- **PROBLEM**
How many lines in the listing include the string "bind"? Reply with the number alone.

- **RECORDS FOR THIS EXERCISE**

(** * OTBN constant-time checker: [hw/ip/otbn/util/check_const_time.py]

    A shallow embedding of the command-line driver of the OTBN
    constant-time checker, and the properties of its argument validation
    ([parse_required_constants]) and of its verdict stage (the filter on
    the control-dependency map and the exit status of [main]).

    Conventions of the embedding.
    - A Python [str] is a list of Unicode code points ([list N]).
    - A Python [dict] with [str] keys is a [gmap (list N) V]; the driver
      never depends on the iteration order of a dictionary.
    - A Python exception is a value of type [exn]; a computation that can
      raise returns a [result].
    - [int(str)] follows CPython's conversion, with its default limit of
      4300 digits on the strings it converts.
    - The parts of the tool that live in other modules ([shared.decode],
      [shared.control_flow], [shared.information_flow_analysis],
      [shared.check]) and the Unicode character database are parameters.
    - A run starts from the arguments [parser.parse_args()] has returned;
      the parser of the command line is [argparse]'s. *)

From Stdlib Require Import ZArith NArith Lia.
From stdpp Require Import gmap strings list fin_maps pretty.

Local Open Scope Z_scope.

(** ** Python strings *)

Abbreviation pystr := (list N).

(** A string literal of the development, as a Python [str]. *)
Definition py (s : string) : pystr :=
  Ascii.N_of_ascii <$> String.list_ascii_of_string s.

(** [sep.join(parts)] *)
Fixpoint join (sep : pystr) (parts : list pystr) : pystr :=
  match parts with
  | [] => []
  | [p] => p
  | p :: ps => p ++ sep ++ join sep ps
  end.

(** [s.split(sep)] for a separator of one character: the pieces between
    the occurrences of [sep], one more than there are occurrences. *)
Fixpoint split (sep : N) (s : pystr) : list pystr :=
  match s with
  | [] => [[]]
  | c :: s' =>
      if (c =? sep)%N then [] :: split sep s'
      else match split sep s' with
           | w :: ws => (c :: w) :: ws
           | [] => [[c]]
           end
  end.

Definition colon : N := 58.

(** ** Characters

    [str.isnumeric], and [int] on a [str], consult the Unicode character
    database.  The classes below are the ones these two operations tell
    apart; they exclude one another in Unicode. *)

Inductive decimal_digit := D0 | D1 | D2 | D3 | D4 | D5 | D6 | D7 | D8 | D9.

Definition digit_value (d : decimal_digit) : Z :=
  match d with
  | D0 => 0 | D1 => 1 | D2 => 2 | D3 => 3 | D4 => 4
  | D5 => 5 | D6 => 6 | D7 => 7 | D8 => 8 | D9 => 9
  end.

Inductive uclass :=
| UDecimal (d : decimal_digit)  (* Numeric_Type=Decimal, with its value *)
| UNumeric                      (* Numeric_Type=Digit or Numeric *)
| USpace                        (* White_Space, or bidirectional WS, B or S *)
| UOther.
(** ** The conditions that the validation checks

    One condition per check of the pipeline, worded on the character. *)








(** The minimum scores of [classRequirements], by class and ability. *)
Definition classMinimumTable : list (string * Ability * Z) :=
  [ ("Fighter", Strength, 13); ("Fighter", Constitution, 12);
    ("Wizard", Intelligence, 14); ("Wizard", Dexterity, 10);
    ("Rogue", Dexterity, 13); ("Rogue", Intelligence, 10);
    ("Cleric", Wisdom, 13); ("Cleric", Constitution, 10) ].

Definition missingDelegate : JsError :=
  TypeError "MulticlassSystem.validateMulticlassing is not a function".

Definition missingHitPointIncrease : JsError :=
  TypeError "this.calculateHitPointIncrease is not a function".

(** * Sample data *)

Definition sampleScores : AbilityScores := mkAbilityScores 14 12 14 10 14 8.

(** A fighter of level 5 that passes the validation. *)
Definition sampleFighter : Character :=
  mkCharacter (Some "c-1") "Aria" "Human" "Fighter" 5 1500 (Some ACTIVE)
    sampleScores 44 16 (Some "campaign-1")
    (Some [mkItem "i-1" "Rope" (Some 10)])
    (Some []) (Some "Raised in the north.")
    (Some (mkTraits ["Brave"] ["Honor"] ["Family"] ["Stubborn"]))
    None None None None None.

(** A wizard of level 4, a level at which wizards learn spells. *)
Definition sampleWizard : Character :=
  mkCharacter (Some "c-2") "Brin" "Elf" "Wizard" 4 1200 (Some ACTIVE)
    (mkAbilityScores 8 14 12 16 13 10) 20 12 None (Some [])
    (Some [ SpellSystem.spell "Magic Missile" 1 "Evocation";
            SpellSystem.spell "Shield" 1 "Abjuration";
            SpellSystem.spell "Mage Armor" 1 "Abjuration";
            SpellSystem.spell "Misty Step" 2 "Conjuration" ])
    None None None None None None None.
==
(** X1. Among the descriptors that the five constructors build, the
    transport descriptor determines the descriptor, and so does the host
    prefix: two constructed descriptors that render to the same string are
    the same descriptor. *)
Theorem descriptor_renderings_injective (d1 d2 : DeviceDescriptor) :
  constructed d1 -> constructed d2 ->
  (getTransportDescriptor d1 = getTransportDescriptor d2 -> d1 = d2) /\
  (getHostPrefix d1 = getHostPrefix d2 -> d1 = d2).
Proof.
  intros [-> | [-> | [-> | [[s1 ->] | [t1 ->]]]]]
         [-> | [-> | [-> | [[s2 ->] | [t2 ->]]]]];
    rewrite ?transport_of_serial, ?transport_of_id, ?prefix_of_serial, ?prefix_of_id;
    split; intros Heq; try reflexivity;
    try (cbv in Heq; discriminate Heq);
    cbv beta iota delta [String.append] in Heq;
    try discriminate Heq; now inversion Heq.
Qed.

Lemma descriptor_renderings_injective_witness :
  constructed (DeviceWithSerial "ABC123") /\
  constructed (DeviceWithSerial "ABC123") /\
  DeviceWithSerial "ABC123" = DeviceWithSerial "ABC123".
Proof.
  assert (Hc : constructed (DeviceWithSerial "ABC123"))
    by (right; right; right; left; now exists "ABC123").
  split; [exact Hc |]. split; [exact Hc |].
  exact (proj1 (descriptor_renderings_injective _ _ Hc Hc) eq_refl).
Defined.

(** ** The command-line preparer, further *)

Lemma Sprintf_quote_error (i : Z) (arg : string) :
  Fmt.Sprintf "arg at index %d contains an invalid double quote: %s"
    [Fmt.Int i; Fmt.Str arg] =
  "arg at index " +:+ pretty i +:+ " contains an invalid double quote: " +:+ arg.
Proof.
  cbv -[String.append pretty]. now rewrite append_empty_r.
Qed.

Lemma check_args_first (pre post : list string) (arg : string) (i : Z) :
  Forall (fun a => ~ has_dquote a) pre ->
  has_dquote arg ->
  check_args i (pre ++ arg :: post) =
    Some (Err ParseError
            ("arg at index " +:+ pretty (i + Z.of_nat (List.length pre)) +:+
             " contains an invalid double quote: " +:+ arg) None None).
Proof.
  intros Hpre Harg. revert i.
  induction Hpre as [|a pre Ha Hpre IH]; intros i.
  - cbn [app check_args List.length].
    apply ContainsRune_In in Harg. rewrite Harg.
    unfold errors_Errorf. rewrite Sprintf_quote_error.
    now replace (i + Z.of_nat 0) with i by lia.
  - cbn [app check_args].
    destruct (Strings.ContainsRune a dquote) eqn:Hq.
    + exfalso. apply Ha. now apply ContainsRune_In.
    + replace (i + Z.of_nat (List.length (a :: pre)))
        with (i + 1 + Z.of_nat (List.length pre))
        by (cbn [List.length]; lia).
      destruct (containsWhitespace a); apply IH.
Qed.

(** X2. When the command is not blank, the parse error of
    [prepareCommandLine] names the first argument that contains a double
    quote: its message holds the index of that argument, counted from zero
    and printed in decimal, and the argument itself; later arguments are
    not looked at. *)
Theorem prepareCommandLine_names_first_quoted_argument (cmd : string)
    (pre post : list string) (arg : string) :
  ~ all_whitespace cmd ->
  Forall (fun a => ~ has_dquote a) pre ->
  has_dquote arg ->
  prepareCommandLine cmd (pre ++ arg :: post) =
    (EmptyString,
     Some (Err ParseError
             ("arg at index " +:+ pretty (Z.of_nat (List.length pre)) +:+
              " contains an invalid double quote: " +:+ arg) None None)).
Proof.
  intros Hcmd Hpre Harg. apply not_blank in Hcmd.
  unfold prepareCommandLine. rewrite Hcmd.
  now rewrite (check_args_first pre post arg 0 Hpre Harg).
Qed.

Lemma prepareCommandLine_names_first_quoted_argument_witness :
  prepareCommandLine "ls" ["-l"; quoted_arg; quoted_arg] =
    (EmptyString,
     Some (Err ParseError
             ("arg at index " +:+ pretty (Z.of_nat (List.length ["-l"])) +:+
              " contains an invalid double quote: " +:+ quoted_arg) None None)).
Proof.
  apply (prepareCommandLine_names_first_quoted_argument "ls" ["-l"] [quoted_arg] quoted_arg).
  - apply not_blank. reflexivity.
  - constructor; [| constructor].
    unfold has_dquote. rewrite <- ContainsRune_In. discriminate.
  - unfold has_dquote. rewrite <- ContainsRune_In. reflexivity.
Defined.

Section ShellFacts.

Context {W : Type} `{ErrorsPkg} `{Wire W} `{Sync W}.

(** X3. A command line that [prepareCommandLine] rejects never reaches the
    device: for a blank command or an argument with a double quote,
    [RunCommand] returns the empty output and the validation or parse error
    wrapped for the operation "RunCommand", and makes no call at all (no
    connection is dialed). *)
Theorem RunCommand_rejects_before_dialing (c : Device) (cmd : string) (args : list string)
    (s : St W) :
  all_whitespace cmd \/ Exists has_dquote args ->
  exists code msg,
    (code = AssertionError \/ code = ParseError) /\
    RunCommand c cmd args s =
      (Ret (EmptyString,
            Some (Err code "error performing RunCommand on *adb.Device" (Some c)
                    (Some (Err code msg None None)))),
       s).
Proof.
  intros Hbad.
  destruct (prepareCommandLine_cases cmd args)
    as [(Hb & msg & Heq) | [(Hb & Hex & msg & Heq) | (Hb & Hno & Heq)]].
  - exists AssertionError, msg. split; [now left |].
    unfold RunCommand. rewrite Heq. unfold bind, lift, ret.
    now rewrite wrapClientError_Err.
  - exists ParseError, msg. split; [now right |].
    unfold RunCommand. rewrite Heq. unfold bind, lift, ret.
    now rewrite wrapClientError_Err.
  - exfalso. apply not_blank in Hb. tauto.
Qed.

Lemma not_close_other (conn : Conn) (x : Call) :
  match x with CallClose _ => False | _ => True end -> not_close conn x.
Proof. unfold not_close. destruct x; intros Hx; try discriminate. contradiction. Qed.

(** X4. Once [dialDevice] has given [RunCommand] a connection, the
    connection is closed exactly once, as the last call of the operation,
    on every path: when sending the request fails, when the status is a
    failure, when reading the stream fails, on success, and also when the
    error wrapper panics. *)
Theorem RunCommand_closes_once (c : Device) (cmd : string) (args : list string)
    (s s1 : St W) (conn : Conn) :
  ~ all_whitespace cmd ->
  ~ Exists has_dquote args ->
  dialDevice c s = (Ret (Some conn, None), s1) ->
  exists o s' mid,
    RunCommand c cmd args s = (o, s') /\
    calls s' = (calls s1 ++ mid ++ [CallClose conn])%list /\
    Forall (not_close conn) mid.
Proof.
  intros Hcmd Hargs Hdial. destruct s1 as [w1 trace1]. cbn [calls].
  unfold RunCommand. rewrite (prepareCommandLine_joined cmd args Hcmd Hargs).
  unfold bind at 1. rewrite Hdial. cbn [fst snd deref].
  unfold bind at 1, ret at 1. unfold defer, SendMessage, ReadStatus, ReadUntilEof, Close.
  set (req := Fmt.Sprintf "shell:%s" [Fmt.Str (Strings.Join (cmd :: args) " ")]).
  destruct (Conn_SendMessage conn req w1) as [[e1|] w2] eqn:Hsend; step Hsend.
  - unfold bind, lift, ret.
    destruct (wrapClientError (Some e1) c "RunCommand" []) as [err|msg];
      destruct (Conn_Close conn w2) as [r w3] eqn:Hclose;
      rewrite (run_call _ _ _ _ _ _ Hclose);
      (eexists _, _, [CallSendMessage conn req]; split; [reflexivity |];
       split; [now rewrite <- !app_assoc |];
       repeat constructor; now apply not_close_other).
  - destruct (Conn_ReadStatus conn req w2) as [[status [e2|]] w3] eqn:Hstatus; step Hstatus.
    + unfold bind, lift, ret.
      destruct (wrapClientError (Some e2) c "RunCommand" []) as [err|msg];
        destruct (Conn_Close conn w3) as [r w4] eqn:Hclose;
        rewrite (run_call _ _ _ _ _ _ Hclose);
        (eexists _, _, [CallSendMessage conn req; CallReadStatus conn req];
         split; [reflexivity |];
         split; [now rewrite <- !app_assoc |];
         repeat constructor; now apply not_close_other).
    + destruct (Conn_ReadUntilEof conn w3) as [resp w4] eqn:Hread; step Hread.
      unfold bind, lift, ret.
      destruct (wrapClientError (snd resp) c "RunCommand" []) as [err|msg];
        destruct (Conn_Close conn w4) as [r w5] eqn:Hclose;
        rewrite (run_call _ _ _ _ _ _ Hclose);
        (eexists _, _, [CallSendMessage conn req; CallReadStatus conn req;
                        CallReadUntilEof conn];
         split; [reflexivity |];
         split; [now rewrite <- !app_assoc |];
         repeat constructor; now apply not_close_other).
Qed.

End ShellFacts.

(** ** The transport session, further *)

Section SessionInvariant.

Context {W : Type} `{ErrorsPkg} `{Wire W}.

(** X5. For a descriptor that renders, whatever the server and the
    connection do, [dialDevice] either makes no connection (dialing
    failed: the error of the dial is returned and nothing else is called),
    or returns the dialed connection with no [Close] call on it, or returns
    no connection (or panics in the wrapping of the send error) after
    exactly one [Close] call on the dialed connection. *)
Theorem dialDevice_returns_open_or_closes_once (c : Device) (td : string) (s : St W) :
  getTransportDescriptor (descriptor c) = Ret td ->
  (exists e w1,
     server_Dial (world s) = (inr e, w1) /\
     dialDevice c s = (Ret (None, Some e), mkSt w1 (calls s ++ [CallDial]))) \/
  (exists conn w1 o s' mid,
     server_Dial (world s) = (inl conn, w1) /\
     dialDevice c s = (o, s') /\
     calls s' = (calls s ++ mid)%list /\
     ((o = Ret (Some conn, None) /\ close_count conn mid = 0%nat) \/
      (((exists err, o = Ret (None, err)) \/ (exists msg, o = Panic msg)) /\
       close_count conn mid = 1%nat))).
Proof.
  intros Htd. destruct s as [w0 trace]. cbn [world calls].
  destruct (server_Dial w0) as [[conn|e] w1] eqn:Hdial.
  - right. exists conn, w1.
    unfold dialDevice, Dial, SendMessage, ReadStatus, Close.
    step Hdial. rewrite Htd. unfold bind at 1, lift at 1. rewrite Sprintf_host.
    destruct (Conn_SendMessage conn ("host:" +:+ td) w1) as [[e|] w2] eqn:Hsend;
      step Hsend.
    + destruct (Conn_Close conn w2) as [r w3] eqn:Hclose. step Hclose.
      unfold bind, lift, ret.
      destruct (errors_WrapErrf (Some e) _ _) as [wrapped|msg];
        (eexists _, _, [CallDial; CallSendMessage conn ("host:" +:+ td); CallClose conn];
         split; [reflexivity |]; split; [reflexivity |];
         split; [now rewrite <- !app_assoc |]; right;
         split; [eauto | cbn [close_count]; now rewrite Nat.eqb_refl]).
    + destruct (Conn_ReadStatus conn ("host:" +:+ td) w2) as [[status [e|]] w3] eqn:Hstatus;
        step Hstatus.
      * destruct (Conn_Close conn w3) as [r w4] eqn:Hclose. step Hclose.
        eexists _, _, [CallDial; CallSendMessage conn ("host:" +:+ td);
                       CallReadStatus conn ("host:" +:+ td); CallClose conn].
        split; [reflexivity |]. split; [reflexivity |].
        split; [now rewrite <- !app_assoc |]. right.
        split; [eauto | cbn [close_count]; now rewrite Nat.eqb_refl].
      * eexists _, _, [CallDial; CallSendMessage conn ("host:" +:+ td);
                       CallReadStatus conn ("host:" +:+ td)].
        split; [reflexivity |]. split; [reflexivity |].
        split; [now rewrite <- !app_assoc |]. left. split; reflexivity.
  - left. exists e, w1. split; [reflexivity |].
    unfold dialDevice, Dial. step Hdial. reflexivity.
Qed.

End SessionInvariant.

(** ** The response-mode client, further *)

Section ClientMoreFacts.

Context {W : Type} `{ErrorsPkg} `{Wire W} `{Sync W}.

- **EXERCISE SOLUTION**
9